İlk bakışta bu komşularıyla yaşadığı somut sorunlar çok büyük görünmüyor. Her iki çocuk odasının da arka bahçeye baktığını anlatıyor. Oradaki çocuk oyun alanları genellikle saat 20.00'den sonra bile kalabalık oluyor. "Şimdi değil, ama yazın." Ancak, aksama bildirimleri sadece saat 22.00'den itibaren kabul edilecektir.
Küçük Hannah kucağında emziğini emiyor, hiç de etkilenmiyor. Biraz bitkin ve sıkılmış bir halde babasının fermuarıyla oynuyor, ta ki tenini sıkıştırana kadar ve babası bağırana kadar: "Ay!" Hala pek etkilenmemiş gibi görünüyor, saçlarını sevgiyle okşuyor.
Dairenin "gerçekten güzel" olduğunu söylüyor, ancak: "Çevre buna uymuyor." Karşıdaki Gesobau'da durum "aynı: Akşamları her zaman mavi ışıklarla bir parti". Çöp de bir sorun, diyor Michael. Ancak şu anda bölge oldukça düzenli. Bunu itiraf ediyor.
Kendisi de yabancıların çoğunluğunun sadece orada takıldığına inanmıyor. "Büyük bir parça," diyor nitelemek için. "Çok iş." Onlara karşı hiçbir garezi yok.
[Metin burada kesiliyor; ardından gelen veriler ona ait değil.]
(* ================================================================== *)
(** * Further vocabulary                                               *)
(* ================================================================== *)

(** The entry stored for a post that is kept. *)
Definition entry_of {lw : Lowering} (max_comments : Z) (post : Submission.t) : PostData.t :=
  post_data post (retained_comments max_comments post).

(** The test of line 85 on a candidate: a post that passes is kept. *)
Definition kept {lw : Lowering} (max_comments : Z) (post : Submission.t) : bool :=
  (is_candidate post
   && (truthy (retained_comments max_comments post)
       || any_keyword_in standalone_keywords (post_text post)))%bool.

(** The text of line 60, read back from a stored entry. *)
Definition entry_text {lw : Lowering} (entry : PostData.t) : string :=
  lower (PostData.title entry ++ " " ++ PostData.body entry).

(** [l] is an initial segment of [l']. *)
Definition Prefix (A : Type) (l l' : list A) : Prop :=
  exists more, l' = (l ++ more)%list.

(* ================================================================== *)
(** * Python values, as a JSON body parses to them                     *)
(* ================================================================== *)

Module PyFloat.
Import PrimFloat.
Definition t : Set := float.
(** [f == 0.0] *)
Definition is_zero (f : t) : bool := eqb f 0%float.
(** The float [0.7]. *)
Definition seven_tenths : t := 0x1.6666666666666p-1%float.
End PyFloat.

#[local] Unset Elimination Schemes.
Inductive val : Type :=
| PNone
| PBool (b : bool)
| PInt (z : Z)
| PFloat (f : PyFloat.t)
| PStr (s : string)
| PList (items : list val)
| PDict (entries : list (string * val)).
#[local] Set Elimination Schemes.

(** [bool(v)] *)
Definition truth (v : val) : bool :=
  match v with
  | PNone => false
  | PBool b => b
  | PInt z => negb (z =? 0)
  | PFloat f => negb (PyFloat.is_zero f)
  | PStr s => negb (String.eqb s "")
  | PList items => truthy items
  | PDict entries => truthy entries
  end.

(** The value under [key] in the entries of a dictionary. *)
Fixpoint lookup (key : string) (entries : list (string * val)) : option val :=
  match entries with
  | [] => None
  | (k, v) :: rest => if String.eqb k key then Some v else lookup key rest
  end.

(** [v == key] for a string [key] *)
Definition is_str (key : string) (v : val) : bool :=
  match v with
  | PStr s => String.eqb s key
  | _ => false
  end.

(** The wording of the interpreter's messages is not fixed here. *)
Class Interpreter := {
  not_iterable : val -> string;
  not_subscriptable : val -> string;
  no_attribute_get : val -> string;
  not_awaitable : string
}.

(** [str(KeyError(key))] *)
Definition key_error (key : string) : exn := Exception ("'" ++ key ++ "'").

Section Operators.
Context `{Interpreter}.

(** [key in v] *)
Definition contains (key : string) (v : val) : outcome bool :=
  match v with
  | PDict entries =>
      Ok (match lookup key entries with Some _ => true | None => false end)
  | PList items => Ok (existsb (is_str key) items)
  | PStr s => Ok (str_in key s)
  | PNone | PBool _ | PInt _ | PFloat _ => Raise (Exception (not_iterable v))
  end.

(** [v[key]] for a string [key] *)
Definition subscript (v : val) (key : string) : outcome val :=
  match v with
  | PDict entries =>
      match lookup key entries with
      | Some x => Ok x
      | None => Raise (key_error key)
      end
  | _ => Raise (Exception (not_subscriptable v))
  end.

(** [v.get(key, default)] *)
Definition dict_get (v : val) (key : string) (default : val) : outcome val :=
  match v with
  | PDict entries =>
      Ok (match lookup key entries with Some x => x | None => default end)
  | _ => Raise (Exception (no_attribute_get v))
  end.
End Operators.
Ve neyse ki mahallesinde "şimdiye kadar" herhangi bir suç sorunu yaşanmadı. "Çocukların dışarıda tek başlarına oynamasına hâlâ izin vermek istemiyorsunuz." Michael Pazar günü yolun karşısındaki okuldaydı. "Ama kimi seçtiğimi söylemeyeceğim" diye açıklıyor ve artık yeterince bekleyen kızına dönüyor. "Bu bir sır," diyor komplocu bir tavırla. İkisi içeri girer.
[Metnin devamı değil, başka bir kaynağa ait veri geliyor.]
(** * NY Housing Explorer: the data pipeline of [CS230_final.py]

    The script loads a CSV of housing listings with pandas, derives a
    borough and a price per square foot, drops incomplete rows, filters by
    a price ceiling and a borough, and feeds tables, metrics and charts to
    Streamlit.  This development embeds the pandas operations the script
    calls (column access and assignment, boolean indexing, [str.extract],
    [dropna], [sort_values], [value_counts], [mean], [median]) over a small
    model of a [DataFrame], transcribes the script line by line on top of
    them, and proves the properties the specification states about it. *)

From Stdlib Require Import ZArith List String Ascii Bool Lia Permutation Sorted.
From Stdlib Require Import Floats.SpecFloat.
From stdpp Require Import base option list strings gmap fin_maps sorting.

(* ===================================================================== *)
(** * Data model *)
(* ===================================================================== *)

(** ** Numbers

    pandas stores a numeric CSV column as IEEE-754 binary64 ([float64])
    as soon as one field is missing or has a decimal point, with NaN as
    the marker of a missing value.  Numbers are modelled by the Standard
    Library's specification of binary floating point at precision 53 and
    maximal exponent 1024.  An all-integer column ([int64]) holds the same
    values as long as they are below 2^53 in magnitude. *)

Abbreviation float := spec_float.

Definition prec : Z := 53.
Definition emax : Z := 1024.

Definition nan : float := S754_nan.
Definition pos_zero : float := S754_zero false.

Definition is_nan (x : float) : bool :=
  match x with S754_nan => true | _ => false end.

Definition is_zero (x : float) : bool :=
  match x with S754_zero _ => true | _ => false end.

Definition is_inf (x : float) : bool :=
  match x with S754_infinity _ => true | _ => false end.

Definition fdiv : float → float → float := SFdiv prec emax.
Definition fadd : float → float → float := SFadd prec emax.

(** [x <= y], [x < y]: false as soon as one side is NaN. *)
Definition fle : float → float → bool := SFleb.
Definition flt : float → float → bool := SFltb.

(** A Python or numpy integer converted to binary64 (round to nearest,
    ties to even). *)
Definition of_int (z : Z) : float := binary_normalize prec emax z 0 false.

(** The literal [0.05]: its nearest binary64, 0x3FA999999999999A. *)
Definition lit_0_05 : float := S754_finite false 7205759403792794 (-57).

(** ** Cells, series and frames

    A cell of a frame read from CSV is a number or a string; a missing
    field is the number NaN, in numeric and in string columns alike. *)

Inductive cell :=
  | Num (x : float)
  | Str (s : string).

Definition NaN : cell := Num nan.

Definition isna (c : cell) : bool :=
  match c with Num x => is_nan x | Str _ => false end.

Definition notna (c : cell) : bool := negb (isna c).

Definition is_str (c : cell) : bool :=
  match c with Str _ => true | Num _ => false end.

(** A row maps column labels to cells; a frame is its list of column
    labels together with its rows, in order.  The labels decide whether a
    column exists ([KeyError] otherwise), so a frame can have columns and
    no row (a filtered view that matched nothing) or neither
    ([pd.DataFrame()]). *)

Abbreviation Row := (gmap string cell).
Abbreviation Series := (list cell).

Record DataFrame := mkDataFrame {
  columns : list string;
  rows : list Row
}.

(** [pd.DataFrame()] *)
Definition empty_frame : DataFrame := mkDataFrame [] [].

(** [df.empty]: one of the two axes has length zero. *)
Definition df_empty (df : DataFrame) : bool :=
  match columns df, rows df with
  | [], _ | _, [] => true
  | _, _ => false
  end.

Definition has_column (df : DataFrame) (c : string) : bool :=
  bool_decide (c ∈ columns df).

Definition cell_at (r : Row) (c : string) : cell := default NaN (r !! c).

(** ** Exceptions *)

Inductive exn :=
  | FileNotFoundError
  | KeyError (label : string)
  | TypeError
  | AttributeError
  | ValueError
  | OverflowError
  | StopException.

Inductive res (A : Type) :=
  | Ok (a : A)
  | Raise (e : exn).
Arguments Ok {A} a.
Arguments Raise {A} e.

#[global] Instance res_ret : MRet res := @Ok.
#[global] Instance res_bind : MBind res := λ A B f m,
  match m with Ok a => f a | Raise e => Raise e end.

Fixpoint traverse {A B} (f : A → res B) (l : list A) : res (list B) :=
  match l with
  | [] => Ok []
  | x :: l' => y ← f x; ys ← traverse f l'; Ok (y :: ys)
  end.

(* ===================================================================== *)
(** * The pandas operations the script uses *)
(* ===================================================================== *)

(** [df[c]] *)
Definition getitem (df : DataFrame) (c : string) : res Series :=
  if has_column df c then Ok ((λ r, cell_at r c) <$> rows df)
  else Raise (KeyError c).

(** [df[c] = s], for a series [s] computed from [df] itself (so the two
    are aligned row by row): replaces the column, or appends it after the
    existing ones. *)
Definition setitem (df : DataFrame) (c : string) (s : Series) : DataFrame :=
  {| columns := if has_column df c then columns df else columns df ++ [c];
     rows := zip_with (λ r v, <[c := v]> r) (rows df) s |}.

(** Boolean indexing [l[mask]]. *)
Fixpoint select {A} (mask : list bool) (l : list A) : list A :=
  match mask, l with
  | b :: mask', x :: l' => if b then x :: select mask' l' else select mask' l'
  | _, _ => []
  end.

(** [df[mask]] *)
Definition loc_mask (df : DataFrame) (mask : list bool) : DataFrame :=
  {| columns := columns df; rows := select mask (rows df) |}.

(** [s <= x] against a number: an ordering comparison with a string
    raises. *)
Definition le_scalar (s : Series) (x : float) : res (list bool) :=
  traverse (λ c, match c with
                 | Num v => Ok (fle v x)
                 | Str _ => Raise TypeError
                 end) s.

(** [s == v] against a string: never raises, and NaN equals nothing. *)
Definition eq_scalar (s : Series) (v : string) : list bool :=
  (λ c, match c with Str x => String.eqb x v | Num _ => false end) <$> s.

(** [a / b], element by element: a string operand raises; on numbers it
    is the binary64 division, which never raises (numpy's warnings are
    silenced by pandas). *)
Definition truediv_cell (a b : cell) : res cell :=
  match a, b with
  | Num x, Num y => Ok (Num (fdiv x y))
  | _, _ => Raise TypeError
  end.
Birkaç metre ötede bir adam onları izliyordu. Yol kenarında alınmayı bekler ve o zamana kadar her şeyi anlatabilir. Mohamad Waleed Sukari (35) 2018 yılında Suriye'den geldi. Birkaç ay sonra Amazon'da şoför olarak çalışmaya başladı, ardından "arkadaşlarını toplayıp" bir lojistik şirketi kurdu.
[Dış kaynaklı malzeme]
(** ** Bootstrap *)

Lemma member_User_id (u : User) : member (User_value u) (js "id") = inl (VStr (User.id u)).
Proof. reflexivity. Qed.

Lemma parse_empty : JSON.parse [] = inr SyntaxError.
Proof. reflexivity. Qed.

(** Bootstrap over a store whose record parses to a session. *)
Lemma loadStoredUser_valid (env : Env) (m : gmap string jsstring) (text : jsstring) (u : User) :
  resolves env (SecureStore_getItemAsync USER_KEY) ->
  m !! USER_KEY = Some text ->
  JSON.parse text = inl (User_value u) ->
  let r := run env loadStoredUser (boot m) in
  user (final r) = User_value u /\ apiUserId (final r) = VStr (User.id u) /\
  isLoading (final r) = false.
Proof.
  intros [o Hget] Hm Hparse.
  destruct text as [| c text]; [rewrite parse_empty in Hparse; discriminate |].
  unfold loadStoredUser. exec. rewrite Hget. exec. rewrite Hm. exec.
  rewrite Hparse. exec. rewrite member_User_id. exec. auto.
Qed.

(** C6. Bootstrap over any store, however the store read settles:
    [isLoading] starts true and ends false, the function resolves, and the
    store is not written. On a record that parses to a session
    [{id, name, email}] the user is that session and its id is bound; on a
    missing or unparsable record (or a failed read) the user is [null] and
    nothing is bound. *)
Theorem bootstrap_restores_or_anonymous (env : Env) (m : gmap string jsstring) :
  let r := run env loadStoredUser (boot m) in
  isLoading (boot m) = true /\
  outcome r = inl tt /\
  isLoading (final r) = false /\
  secureStore (final r) = m /\
  (forall text u,
      resolves env (SecureStore_getItemAsync USER_KEY) ->
      m !! USER_KEY = Some text ->
      JSON.parse text = inl (User_value u) ->
      user (final r) = User_value u /\ apiUserId (final r) = VStr (User.id u)) /\
  (m !! USER_KEY = None \/
   (exists text e, m !! USER_KEY = Some text /\ JSON.parse text = inr e) \/
   (exists e, rejects env (SecureStore_getItemAsync USER_KEY) e) ->
   user (final r) = VNull /\ apiUserId (final r) = VNull).
Proof.
  unfold loadStoredUser. exec.
  destruct (env _ (SecureStore_getItemAsync USER_KEY)) as [o | e0] eqn:Hget; exec.
  - destruct (m !! USER_KEY) as [[| c text] |] eqn:Hm; exec.
    + pose proof parse_empty. repeat split; intros; close_cases.
    + destruct (JSON.parse (c :: text)) as [v | e1] eqn:Hparse; exec.
      * destruct (member v (js "id")) as [uid | e2] eqn:Hid; exec;
          repeat split; intros; close_cases;
          try (rewrite member_User_id in Hid; close_cases).
      * repeat split; intros; close_cases.
    + repeat split; intros; close_cases.
  - repeat split; intros; close_cases.
Qed.

(** ** Establishing a session *)

Lemma User_eta (u : User) : User.mk (User.id u) (User.name u) (User.email u) = u.
Proof. destruct u; reflexivity. Qed.

(** What a successful [signIn] leaves behind. *)
Lemma signIn_success (env : Env) (w : World) (email password : jsstring)
    (response : Response) (X : User) :
  env _ (api_post "/api/auth/signin" (SignInBody email password)) = inl response ->
  resp_data response ≫= data_user = Some X ->
  resolves env (SecureStore_setItemAsync USER_KEY (JSON_stringify X)) ->
  let r := run env (signIn email password) w in
  outcome r = inl (mkResult true None) /\
  user (final r) = User_value X /\
  apiUserId (final r) = VStr (User.id X) /\
  secureStore (final r) = <[USER_KEY := JSON_stringify X]> (secureStore w).
Proof.
  intros Hpost Huser [[] Hset].
  unfold signIn. exec. rewrite Hpost. exec. rewrite Huser. exec.
  rewrite User_eta, Hset. exec. auto.
Qed.

(** C8. A [signIn] for which the server returns the user record [X] and the
    store write succeeds returns [{success: true}]; the in-memory user is
    [X]; the store holds exactly [JSON.stringify(X)] under the key; and a
    cold restart over that store (bootstrap, with the store read
    succeeding) restores exactly [X] and binds its id. *)
Theorem signIn_round_trip (env env' : Env) (w : World) (email password : jsstring)
    (response : Response) (X : User) :
  env _ (api_post "/api/auth/signin" (SignInBody email password)) = inl response ->
  resp_data response ≫= data_user = Some X ->
  resolves env (SecureStore_setItemAsync USER_KEY (JSON_stringify X)) ->
  resolves env' (SecureStore_getItemAsync USER_KEY) ->
  let r := run env (signIn email password) w in
  let r' := run env' loadStoredUser (boot (secureStore (final r))) in
  outcome r = inl (mkResult true None) /\
  user (final r) = User_value X /\
  secureStore (final r) !! USER_KEY = Some (JSON_stringify X) /\
  user (final r') = User_value X /\
  apiUserId (final r') = VStr (User.id X) /\
  isLoading (final r') = false.
Proof.
  intros Hpost Huser Hset Hget r r'.
  destruct (signIn_success env w email password response X Hpost Huser Hset)
    as (Hout & Hu & _ & Hstore).
  fold r in Hout, Hu, Hstore.
  assert (Hlook : secureStore (final r) !! USER_KEY = Some (JSON_stringify X))
    by (rewrite Hstore; apply lookup_insert_eq).
  destruct (loadStoredUser_valid env' (secureStore (final r)) (JSON_stringify X) X
              Hget Hlook (JSONFacts.parse_stringify X)) as (Hu' & Hid' & Hload).
  fold r' in Hu', Hid', Hload.
  auto 10.
Qed.

Ltac retained_all := repeat constructor.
Bu arada üç araba ve köşede küçük bir daire satın aldı. İkea onun en bilinen müşterisi. "Burada insanlar AfD'ye oy veriyor çünkü fakirleştiler ve bunun suçlusunun yabancılar olduğunu düşünüyorlar" diye açıklıyor. "Yabancılar Almanlardan daha çok ve daha az parayla çalışıyorlar." Artık fakir olmasa da enflasyon Sukari'yi de etkiliyor. “Lidl’e 50 avroyla giderseniz hiçbir şey satın alamazsınız” diyor. "Eskiden farklıydı."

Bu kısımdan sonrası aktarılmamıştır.